Heidaran M A, Pierce J H, Jensen R A, Matsui T, Aaronson S A
Laboratory of Cellular and Molecular Biology, National Cancer Institute, Bethesda, Maryland 20892.
J Biol Chem. 1990 Nov 5;265(31):18741-4.
Binding of platelet-derived growth factor (PDGF) to its cell surface receptors stimulates a variety of biochemical and biological responses. Two receptor gene products (designated alpha and beta) have been identified, and the different binding affinities of various PDGF isoforms for these receptors are prime determinants of the spectrum of responses observed. The beta receptor binds PDGF-BB, but not PDGF-AA, while the alpha receptor binds PDGF-AA and PDGF-BB. We utilized these different ligand binding specificities to investigate the PDGF-AA binding site in the human alpha-PDGF receptor by constructing chimeric molecules between the human alpha- and beta-PDGF receptors. Our results demonstrate that amino acids 1-340 of the alpha-PDGF receptor comprise the region that confers PDGF-AA binding specificity. This region corresponds to immunoglobulin-like sub-domains 1, 2, and 3 of its external domain.

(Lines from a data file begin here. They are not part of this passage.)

(** [a - b] is [-(b - a)], the sign of an exact zero apart. *)
Lemma SFsub_swap a b :
  sf_same (SFsub prec emax a b) (SFopp (SFsub prec emax b a)).
Proof.
  destruct a as [sa|sa| |sa ma ea], b as [sb|sb| |sb mb eb];
    try (destruct sa); try (destruct sb);
    try (left; reflexivity); try (right; split; reflexivity);
    cbn [SFsub]; rewrite (Z.min_comm eb ea);
    match goal with
    | |- sf_same (binary_normalize _ _ ?x _ _) (SFopp (binary_normalize _ _ ?y _ _)) =>
        replace x with (- y)%Z by (cbn [cond_Zopp]; lia)
    end; apply binary_normalize_opp.
Qed.

Lemma SFdiv_opp_l x y e :
  sf_same x (SFopp y) ->
  sf_same (SFdiv prec emax x e) (SFopp (SFdiv prec emax y e)).
Proof.
  intros [-> | [Hx Hy]].
  - left.
    destruct y as [sy|sy| |sy my ey], e as [se|se| |se me ee]; try reflexivity;
      cbn [SFopp SFdiv]; try (destruct sy, se; reflexivity).
    destruct (SFdiv_core_binary prec emax (Z.pos my) ey (Z.pos me) ee) as [[mz ez] lz].
    rewrite binary_round_aux_opp. destruct sy, se; reflexivity.
  - destruct x; try discriminate. destruct y; try discriminate.
    destruct e as [se|se| |se me ee]; cbn;
      try (left; reflexivity); right; split; reflexivity.
Qed.

Lemma SFmul_opp_l x y n :
  sf_same x (SFopp y) ->
  sf_same (SFmul prec emax x n) (SFopp (SFmul prec emax y n)).
Proof.
  intros [-> | [Hx Hy]].
  - left.
    destruct y as [sy|sy| |sy my ey], n as [sn|sn| |sn mn en]; try reflexivity;
      cbn [SFopp SFmul]; try (destruct sy, sn; reflexivity).
    rewrite binary_round_aux_opp. destruct sy, sn; reflexivity.
  - destruct x; try discriminate. destruct y; try discriminate.
    destruct n as [sn|sn| |sn mn en]; cbn;
      try (left; reflexivity); right; split; reflexivity.
Qed.

End SpecFloatSigns.

Lemma SFcompare_refl x : x <> S754_nan -> SFcompare x x = Some Eq.
Proof.
  destruct x as [s|s| |s m e]; cbn; try congruence.
  - destruct s; reflexivity.
  - intros _. rewrite Z.compare_refl.
    assert (H : Pos.compare_cont Eq m m = Eq) by apply Pos.compare_cont_refl.
    rewrite H. destruct s; reflexivity.
Qed.

Lemma sf_same_eqb x y :
  sf_same x y ->
  SFeqb x y || (negb (SFeqb x x) && negb (SFeqb y y)) = true.
Proof.
  intros [-> | [Hx Hy]].
  - destruct y as [s|s| |s m e] eqn:E; try reflexivity;
      unfold SFeqb; rewrite SFcompare_refl by discriminate; reflexivity.
  - destruct x; try discriminate. destruct y; try discriminate. reflexivity.
Qed.

Lemma is_nan_opp (x : float) : is_nan (- x)%float = is_nan x.
Proof.
  unfold is_nan. rewrite !eqb_spec, opp_spec.
  destruct (Prim2SF x) as [s|s| |s m e]; try reflexivity;
    unfold SFeqb; rewrite !SFcompare_refl by discriminate; reflexivity.
Qed.

(** Two floats that are the same number and are not NaN are equal as [==]
    has it. *)
Lemma same_number_eqb (a b : float) :
  same_number a b = true -> is_nan b = false -> (a =? b)%float = true.
Proof.
  unfold same_number. intros H Hb. rewrite Hb, andb_false_r, orb_false_r in H.
  exact H.
Qed.

(** The short formula is the long one negated, on every float. *)
Lemma pnl_negated (lp entry notional : float) :
  same_number ((entry - lp) / entry * notional)%float
              (- ((lp - entry) / entry * notional))%float = true.
Proof.
  unfold same_number, is_nan.
  rewrite !eqb_spec, opp_spec, !mul_spec, !div_spec, !sub_spec.
  apply sf_same_eqb.
  apply SFmul_opp_l, SFdiv_opp_l, SFsub_swap.
Qed.

(** *** Dividing by 1.0 is exact *)

Lemma div_eucl_mul (a b : Z) : (0 < b)%Z -> Z.div_eucl (a * b) b = (a, 0%Z).
Proof.
  intros Hb.
  pose proof (Z_div_mod (a * b) b ltac:(lia)) as H.
  destruct (Z.div_eucl (a * b) b) as [q r]. destruct H as [H1 H2].
  assert (q = a) by nia. subst q. f_equal. lia.
Qed.

(** Rounding a mantissa that is already in the format changes nothing. *)
Lemma binary_round_aux_exact s m e :
  bounded prec emax m e = true ->
  binary_round_aux prec emax s (Z.pos m) e loc_Exact = S754_finite s m e.
Proof.
  unfold bounded, canonical_mantissa.
  rewrite andb_true_iff, Z.eqb_eq, Z.leb_le. intros [Hc He].
  unfold binary_round_aux, shr_fexp. cbn [Zdigits2 shr_record_of_loc].
  rewrite Hc, Z.sub_diag.
  cbn [shr shr_m loc_of_shr_record round_nearest_even Zdigits2 shr_record_of_loc].
  rewrite Hc, Z.sub_diag. cbn [shr shr_m].
  apply Z.leb_le in He. rewrite He. reflexivity.
Qed.

(** The same number with one more bit and the exponent one lower. *)
Lemma binary_round_aux_double s m e :
  bounded prec emax m e = true ->
  Z.pos (digits2_pos m) = prec ->
  (SpecFloat.emin prec emax < e)%Z ->
  binary_round_aux prec emax s (Z.pos m~0) (e - 1) loc_Exact = S754_finite s m e.
Proof.
  intros Hb Hd Hgt. rewrite <- (binary_round_aux_exact s m e Hb).
  unfold bounded, canonical_mantissa in Hb.
  rewrite andb_true_iff, Z.eqb_eq, Z.leb_le in Hb. destruct Hb as [Hc He].
  unfold binary_round_aux at 1. unfold shr_fexp at 1 2.
  cbn [Zdigits2 digits2_pos shr_record_of_loc].
  replace (fexp prec emax (Z.pos (Pos.succ (digits2_pos m)) + (e - 1)) - (e - 1))%Z
    with 1%Z.
  2:{ rewrite Pos2Z.inj_succ. unfold fexp, SpecFloat.emin, prec, emax in *. lia. }
  cbn [shr iter_pos shr_1 orb shr_m loc_of_shr_record round_nearest_even Zdigits2].
  replace (e - 1 + 1)%Z with e by lia.
  unfold binary_round_aux, shr_fexp. cbn [Zdigits2 shr_record_of_loc].
  rewrite Hc, Z.sub_diag.
  cbn [shr shr_m loc_of_shr_record round_nearest_even Zdigits2 shr_record_of_loc].
  rewrite Hc, Z.sub_diag. cbn [shr shr_m]. reflexivity.
Qed.

Lemma SFdiv_one x :
  valid_binary x = true ->
  SFdiv prec emax x (S754_finite false 4503599627370496 (-52)) = x.
Proof.
  destruct x as [s|s| |s m e]; try (destruct s; reflexivity); try reflexivity.
  cbn [SpecFloat.valid_binary SFdiv]. intros Hb.
  assert (Hb' := Hb). unfold bounded, canonical_mantissa in Hb'.
  rewrite andb_true_iff, Z.eqb_eq, Z.leb_le in Hb'. destruct Hb' as [Hc He].
  unfold SFdiv_core_binary.
  change (Zdigits2 (Z.pos 4503599627370496)) with 53%Z.
  cbn [Zdigits2].
  replace (xorb s false) with s by (destruct s; reflexivity).
  assert (Hd : (0 < Z.pos (digits2_pos m))%Z) by lia.
  assert (Hcase : (Z.pos (digits2_pos m) = 53 /\ -1074 < e)%Z \/
                  (e = -1074 /\ Z.pos (digits2_pos m) <= 53)%Z).
  { unfold fexp, SpecFloat.emin, prec, emax in Hc. lia. }
  destruct Hcase as [[Hd53 Hgt] | [He74 Hle]].
  - replace (Z.min (fexp prec emax (Z.pos (digits2_pos m) + e - (53 + -52))) (e - -52))%Z
      with (e - 1)%Z by (unfold fexp, SpecFloat.emin, prec, emax; lia).
    replace (e - -52 - (e - 1))%Z with 53%Z by lia.
    rewrite Z.shiftl_mul_pow2 by lia.
    replace (Z.pos m * 2 ^ 53)%Z with (Z.pos m~0 * 4503599627370496)%Z by lia.
    rewrite div_eucl_mul by lia.
    change (new_location 4503599627370496 0) with loc_Exact.
    apply binary_round_aux_double; assumption.
  - replace (Z.min (fexp prec emax (Z.pos (digits2_pos m) + e - (53 + -52))) (e - -52))%Z
      with e by (unfold fexp, SpecFloat.emin, prec, emax; lia).
    replace (e - -52 - e)%Z with 52%Z by lia.
    rewrite Z.shiftl_mul_pow2 by lia.
    change (2 ^ 52)%Z with 4503599627370496%Z.
    rewrite div_eucl_mul by lia.
    change (new_location 4503599627370496 0) with loc_Exact.
    apply binary_round_aux_exact; assumption.
Qed.

(** [x / 1.0] is [x], for every float. *)
Lemma div_one (x : float) : (x / 1)%float = x.
Proof.
  apply Prim2SF_inj. rewrite div_spec.
  change (Prim2SF 1%float) with (S754_finite false 4503599627370496 (-52)).
  apply SFdiv_one, Prim2SF_valid.
Qed.

(** ** The normaliser against the specification's PositionView *)

Lemma py_or_get_default (pos : dict) (k : string) (d : value) :
  py_or (get_default pos k d) d = field_or pos k d.
Proof.
  unfold py_or, get_default, field_or.
  destruct (get pos k) as [v|]; [reflexivity|].
  destruct (truthy d); reflexivity.
Qed.

Section NormalizerFacts.
Context {B : Builtins}.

血小板衍生生长因子(PDGF)与其细胞表面受体的结合会刺激多种生化和生物学反应。已鉴定出两种受体基因产物(命名为α和β),各种PDGF异构体对这些受体的不同结合亲和力是观察到的反应谱的主要决定因素。β受体结合PDGF-BB,但不结合PDGF-AA,而α受体结合PDGF-AA和PDGF-BB。我们利用这些不同的配体结合特异性,通过构建人α-PDGF受体和β-PDGF受体之间的嵌合分子,研究人α-PDGF受体中的PDGF-AA结合位点。我们的结果表明,α-PDGF受体的氨基酸1-340构成赋予PDGF-AA结合特异性的区域。该区域对应于其胞外域的免疫球蛋白样亚结构域1、2和3。